**Information provided**.
Fixpoint render_fields (fields : list (string * list Z)) : list Z :=
  match fields with
  | [] => [125]
  | [(k, v)] => key k ++ v ++ [125]
  | (k, v) :: fields' => key k ++ v ++ 44 :: render_fields fields'
  end.
Definition render_object (fields : list (string * list Z)) : list Z := 123 :: render_fields fields.

Definition binding_fields (b : selectionBinding) : list (string * list Z) :=
  [("version", quote (bd_Version b)); ("from_epoch", quote (bd_FromEpoch b));
   ("to_epoch", quote (bd_ToEpoch b)); ("ordinal", quote (bd_Ordinal b));
   ("sender_capability", quote (bd_SenderCapability b));
   ("receiver_capability", quote (bd_ReceiverCapability b));
   ("previous", quote (bd_Previous b)); ("previous_closed", render_bool (bd_PreviousClosed b))]%string.

Definition write_selectionCapability (c : selectionCapability) : list Z :=
  render_object [("strategies", render_strings (sc_Strategies c)); ("features", render_strings (sc_Features c));
    ("selection_version", quote (sc_Version c)); ("selection_epoch", quote (sc_Epoch c))]%string.
Definition write_proposal (p : selectionProposal) : list Z :=
  render_object (binding_fields (pr_binding p) ++ [("strategies"%string, render_strings (pr_Strategies p))]).
Definition write_confirmation (c : selectionConfirmation) : list Z :=
  render_object (binding_fields (cf_binding c)
    ++ [("strategy", quote (cf_Strategy c)); ("digest", quote (cf_Digest c))]%string).
Definition write_envelope (e : SessionEnvelope) : list Z :=
  render_object [("session_id", quote (en_SessionID e)); ("from_node", quote (en_FromNode e));
    ("to_node", quote (en_ToNode e)); ("msg_type", quote (en_MsgType e));
    ("seq", render_number (en_Seq e)); ("ack", render_number (en_Ack e)); ("payload", en_Payload e)]%string.
Definition write_capability (c : Capability) : list Z :=
  render_object [("strategies", render_strings (cp_Strategies c));
    ("features", render_strings (cp_Features c))]%string.
Definition write_joint (j : selectionJoint) : list Z :=
  render_object [("version", quote (jt_Version j)); ("session_id", quote (jt_SessionID j));
    ("initiator_node", quote (jt_InitiatorNode j)); ("responder_node", quote (jt_ResponderNode j));
    ("initiator_capability", write_capability (jt_InitiatorCapability j));
    ("responder_capability", write_capability (jt_ResponderCapability j));
    ("initiator", write_proposal (jt_Initiator j)); ("responder", write_proposal (jt_Responder j));
    ("order", render_strings (jt_Order j))]%string.

(** ** Tokens *)
Inductive token_mode := Outside | InString (acc : list Z) | InScalar.

Definition is_delim (b : Z) : bool := (b =? 123) || (b =? 125) || (b =? 91) || (b =? 93).
Definition is_separator (b : Z) : bool := (b =? 44) || (b =? 58).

**Problem to solve**. The lines to reproduce run from the one that contains "render_strings (cp_Strategies c));" through the last line above; copy them exactly.

**Response area**.
  render_object [("strategies", render_strings (cp_Strategies c));
    ("features", render_strings (cp_Features c))]%string.
Definition write_joint (j : selectionJoint) : list Z :=
  render_object [("version", quote (jt_Version j)); ("session_id", quote (jt_SessionID j));
    ("initiator_node", quote (jt_InitiatorNode j)); ("responder_node", quote (jt_ResponderNode j));
    ("initiator_capability", write_capability (jt_InitiatorCapability j));
    ("responder_capability", write_capability (jt_ResponderCapability j));
    ("initiator", write_proposal (jt_Initiator j)); ("responder", write_proposal (jt_Responder j));
    ("order", render_strings (jt_Order j))]%string.

(** ** Tokens *)
Inductive token_mode := Outside | InString (acc : list Z) | InScalar.

Definition is_delim (b : Z) : bool := (b =? 123) || (b =? 125) || (b =? 91) || (b =? 93).
Definition is_separator (b : Z) : bool := (b =? 44) || (b =? 58).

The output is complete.